MRSA Treatment Options
When treating MRSA infections, the selection of therapy must consider several factors. First, it is essential to distinguish between hospital-acquired (HA-MRSA) and community-acquired (CA-MRSA) infections, as they differ in resistance patterns and epidemiology. Second, the infection site—whether in the lungs, skin and soft tissues, bloodstream, or bones and joints—directly influences treatment strategies, as different drugs are recommended for various sites of infection. The severity of the illness, patient age, comorbid conditions, and liver and kidney function are crucial in determining the treatment plan, as these factors can affect drug metabolism, excretion, and toxicity, requiring individualized treatment adjustments.
Streptococcus pneumoniae Pneumonia
When discussing the treatment of Streptococcus pneumoniae pneumonia, it is important to note that breakpoint determinations for cerebrospinal fluid and respiratory tract specimens differ, necessitating different interpretations of the report based on specimen type. If the S. pneumoniae strain isolated from respiratory specimens is penicillin-sensitive, it can be reasonably assumed that the strain is also sensitive to a range of β-lactam antibiotics, including ampicillin (oral or injectable forms), ampicillin-sulbactam, amoxicillin, amoxicillin-clavulanate, and various cephalosporins such as cefaclor, cefdinir, cefditoren, cefotaxime, cefpodoxime, cefprozil, ceftaroline, cefuroxime, and others.
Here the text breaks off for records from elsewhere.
(* ===== verification/Config.v ===== *)
(** * config.rs: configurations of the engine and the syntax of links

    Link specifications are strings of ASCII characters, as in all
    configurations of the program. *)

From Stdlib Require Import Ascii.
From S2P Require Import Prelude App.
#[local] Open Scope string_scope.

Record LinkSpec : Type := mkLinkSpec {
  from : string;
  link_output : string;
  to : string;
  link_input : string
}.

#[export] Instance LinkSpec_eq_dec : EqDecision LinkSpec.
Proof. solve_decision. Defined.

(** The classes of LINK_SYNTAX: [\w_] and the space. *)
Definition is_word (c : ascii) : bool :=
  let n := nat_of_ascii c in
  ((48 <=? n) && (n <=? 57) || (65 <=? n) && (n <=? 90) || (97 <=? n) && (n <=? 122) || (n =? 95))%nat.
Definition is_space (c : ascii) : bool := Ascii.eqb c " ".

(** The longest prefix in a class, and the rest. *)
Fixpoint span (f : ascii → bool) (s : string) : string * string :=
  match s with
  | String c s' => if f c then let '(a, b) := span f s' in (String c a, b) else ("", s)
  | "" => ("", "")
  end.

(** [class*], [class+] and a literal, at the start of a string.  The classes
    that follow each other in LINK_SYNTAX are disjoint, so that only the longest
    match of each can lead to a match of the whole. *)
Definition star (f : ascii → bool) (s : string) : string := (span f s).2.
Definition plus (f : ascii → bool) (s : string) : option (string * string) :=
  match span f s with
  | ("", _) => None
  | (a, b) => Some (a, b)
  end.
Fixpoint literal (l s : string) : option string :=
  match l, s with
  | "", _ => Some s
  | String c l, String c' s => if Ascii.eqb c c' then literal l s else None
  | String _ _, "" => None
  end.

(** LINK_SYNTAX at the start of a string:
     *([\w_]+)\.([\w_]+) *-> *([\w_]+)\.([\w_]+) * *)
Definition match_link (s : string) : option LinkSpec :=
  '(from, s) ← plus is_word (star is_space s);
  s ← literal "." s;
  '(output, s) ← plus is_word s;
  s ← literal "->" (star is_space s);
  '(to, s) ← plus is_word (star is_space s);
  s ← literal "." s;
  '(input, s) ← plus is_word s;
  Some (mkLinkSpec from output to input).

(** LINK_SYNTAX.captures(spec): the leftmost match. *)
Fixpoint captures (s : string) : option LinkSpec :=
  match match_link s with
  | Some spec => Some spec
  | None => match s with "" => None | String _ s => captures s end
  end.

Definition parse_link (spec : string) : outcome LinkSpec :=
  match captures spec with
  | Some l => Ok l
  | None => Panic ("link parse error: " +:+ spec)
  end.

Definition format_link (spec : LinkSpec) : string :=
  from spec +:+ "." +:+ link_output spec +:+ " -> " +:+ to spec +:+ "." +:+ link_input spec.

Definition canonical_link (spec : string) : outcome string :=
  l ← parse_link spec; Ok (format_link l).

(** ** Configurations of apps [C] *)

Record Config (C : Type) : Type := mkConfig {
  apps : gmap string C;
  links : gset string
}.
Arguments mkConfig {C} apps links.
Arguments apps {C} _.
Arguments links {C} _.

Definition new {C} : Config C := mkConfig ∅ ∅.
Definition app {C} (config : Config C) (name : string) (app : C) : Config C :=
  mkConfig (<[name := app]> (apps config)) (links config).
Definition link {C} (config : Config C) (spec : string) : outcome (Config C) :=
  s ← canonical_link spec; Ok (mkConfig (apps config) ({[s]} ∪ links config)).

(** ** Round trips *)

Fixpoint all_word (s : string) : Prop :=
  match s with "" => True | String c s => is_word c = true ∧ all_word s end.
Definition is_name (s : string) : Prop := s ≠ "" ∧ all_word s.

Record wf_spec (l : LinkSpec) : Prop := {
  wf_from : is_name (from l);
  wf_output : is_name (link_output l);
  wf_to : is_name (to l);
  wf_input : is_name (link_input l);
}.

(** What follows a name does not start with a character of names. *)
Definition stops (f : ascii → bool) (s : string) : Prop :=
  match s with "" => True | String c _ => f c = false end.

Lemma span_word a b : all_word a → stops is_word b → span is_word (a +:+ b) = (a, b).
Proof.
  intros Ha Hb. induction a as [|c a IH]; simpl.
  - destruct b as [|c b]; [done|]. simpl in *. by rewrite Hb.
  - destruct Ha as [-> Ha]. by rewrite IH.
Qed.

Lemma plus_name a b : is_name a → stops is_word b → plus is_word (a +:+ b) = Some (a, b).
Proof. intros [Hn Ha] Hb. unfold plus. rewrite span_word by done. by destruct a. Qed.

Lemma star_name a b : is_name a → star is_space (a +:+ b) = a +:+ b.
Proof.
  intros [Hn Ha]. destruct a as [|c a]; [done|]. destruct Ha as [Hc _]. unfold star. simpl.
  destruct (is_space c) eqn:Hs; [|done]. apply Ascii.eqb_eq in Hs as ->. discriminate.
Qed.

Lemma span_all_word s a b : span is_word s = (a, b) → all_word a.
Proof.
  revert a b. induction s as [|c s IH]; simpl; intros a b; [by intros [= <- <-]|].
  destruct (is_word c) eqn:Hc; [|by intros [= <- <-]].
  destruct (span is_word s) as [a' b']. intros [= <- <-]. split; [done|by eapply IH].
Qed.

Lemma plus_is_name s a b : plus is_word s = Some (a, b) → is_name a.
Proof.
  unfold plus. destruct (span is_word s) as [[|c a'] b'] eqn:E; [done|]. intros [= <- <-].
  split; [done|by eapply span_all_word].
Qed.

Lemma match_link_wf s l : match_link s = Some l → wf_spec l.
Proof.
  unfold match_link. intros H.
  repeat (apply bind_Some in H as (? & ? & H); repeat case_match; simplify_eq).
  split; simpl; by eapply plus_is_name.
Qed.

(** Whatever is parsed has names without special characters. *)
Lemma parse_link_wf s l : parse_link s = Ok l → wf_spec l.
Proof.
  unfold parse_link. destruct (captures s) as [l'|] eqn:E; [|done]. intros [= ->].
  induction s as [|c s IH]; simpl in E.
  - by apply (match_link_wf "").
  - destruct (match_link (String c s)) as [l0|] eqn:E'; [|by apply IH].
    injection E as ->. by eapply match_link_wf.
Qed.

Lemma append_assoc (a b c : string) : (a +:+ b) +:+ c = a +:+ (b +:+ c).
Proof. induction a as [|x a IH]; [done|]. exact (f_equal (String x) IH). Qed.

Lemma literal_append l s : literal l (l +:+ s) = Some s.
Proof. induction l as [|c l IH]; [done|]. simpl. by rewrite Ascii.eqb_refl. Qed.

Lemma star_spaces s : star is_space (String " " s) = star is_space s.
Proof. unfold star. simpl. by destruct (span is_space s). Qed.

Lemma match_format l rest : wf_spec l → stops is_word rest → match_link (format_link l +:+ rest) = Some l.
Proof.
  intros [Hf Ho Ht Hi] Hr. destruct l as [f o t i]. unfold format_link, match_link. cbn [from link_output to link_input] in *.
  rewrite !append_assoc, star_name, plus_name by done. cbn [mbind option_bind].
  rewrite literal_append. cbn [mbind option_bind]. rewrite plus_name by done. cbn [mbind option_bind].
  change (" -> " +:+ ?s) with (String " " ("->" +:+ String " " s)). rewrite star_spaces.
  change (star is_space ("->" +:+ ?s)) with ("->" +:+ s). rewrite literal_append. cbn [mbind option_bind].
  rewrite star_spaces, star_name, plus_name by done. cbn [mbind option_bind].
  rewrite literal_append. cbn [mbind option_bind]. by rewrite plus_name.
Qed.

Lemma append_nil (s : string) : s +:+ "" = s.
Proof. induction s as [|c s IH]; [done|]. exact (f_equal (String c) IH). Qed.

Lemma parse_format l : wf_spec l → parse_link (format_link l) = Ok l.
Proof.
  intros Hl. unfold parse_link.
  assert (match_link (format_link l) = Some l) as Hm.
  { rewrite <-(append_nil (format_link l)). by apply match_format. }
  destruct (format_link l) as [|c s] eqn:E; cbn [captures]; by rewrite Hm.
Qed.

(** C29. Formatting and parsing links: a link whose names are words is read
    back as it was written; every specification that parses, whatever its
    spacing and whatever surrounds the link, has one canonical form, which
    canonicalisation leaves alone and which parses to the same link. *)
Theorem link_round_trip l s c :
  (wf_spec l → parse_link (format_link l) = Ok l) ∧
  (canonical_link s = Ok c →
   canonical_link c = Ok c ∧ parse_link c = parse_link s ∧ ∃ l', wf_spec l' ∧ c = format_link l').
Proof.
  split; [apply parse_format|]. unfold canonical_link.
  destruct (parse_link s) as [l'| | |] eqn:E; try done. intros [= <-].
  pose proof (parse_link_wf _ _ E) as Hwf. rewrite (parse_format l' Hwf).
  split_and!; [done|done|]. by exists l'.
Qed.

Lemma link_round_trip_witness :
  canonical_link "source.output->sink.input" = Ok "source.output -> sink.input" ∧
  canonical_link "source.output -> sink.input" = Ok "source.output -> sink.input".
Proof.
  split; [by vm_compute|].
  apply (link_round_trip (mkLinkSpec "a" "b" "c" "d") "source.output->sink.input"). by vm_compute.
Defined.

(** Names with other characters are cut at the leftmost match. *)
Example parse_dash : canonical_link "my-app.output -> sink.input" = Ok "app.output -> sink.input".
Proof. by vm_compute. Qed.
For S. pneumoniae strains isolated from cerebrospinal fluid, if penicillin resistance is detected, MIC testing for cefotaxime, ceftriaxone, or meropenem should be routinely performed. Additionally, MIC or disk diffusion methods can be used to test vancomycin sensitivity for these isolates. Rifampin should not be used as monotherapy for meningitis treatment. E-test strips can be used to determine ceftriaxone MIC in hospitals, and if ceftriaxone MIC is unavailable, penicillin MIC can be referenced according to specific recommendations in the Fever guideline.
Summary
National policies focusing on curbing antimicrobial resistance have prompted clinicians to pay greater attention to the rational use of antibiotics, aiming to cure patients while effectively containing the development of bacterial resistance. In this context, accurate interpretation of in vitro susceptibility results is critical, requiring comprehensive analysis based on specimen type, bacterial identification, and specific resistance phenotypes. Microbiology laboratories provide detailed MIC susceptibility reports, which are key references for empirical or targeted treatment. Importantly, any interpretation of microbiological test reports must be grounded in clinical reality, taking into account the severity of the patient’s condition, the infection site, and individual factors such as liver and kidney function to determine the most appropriate treatment plan.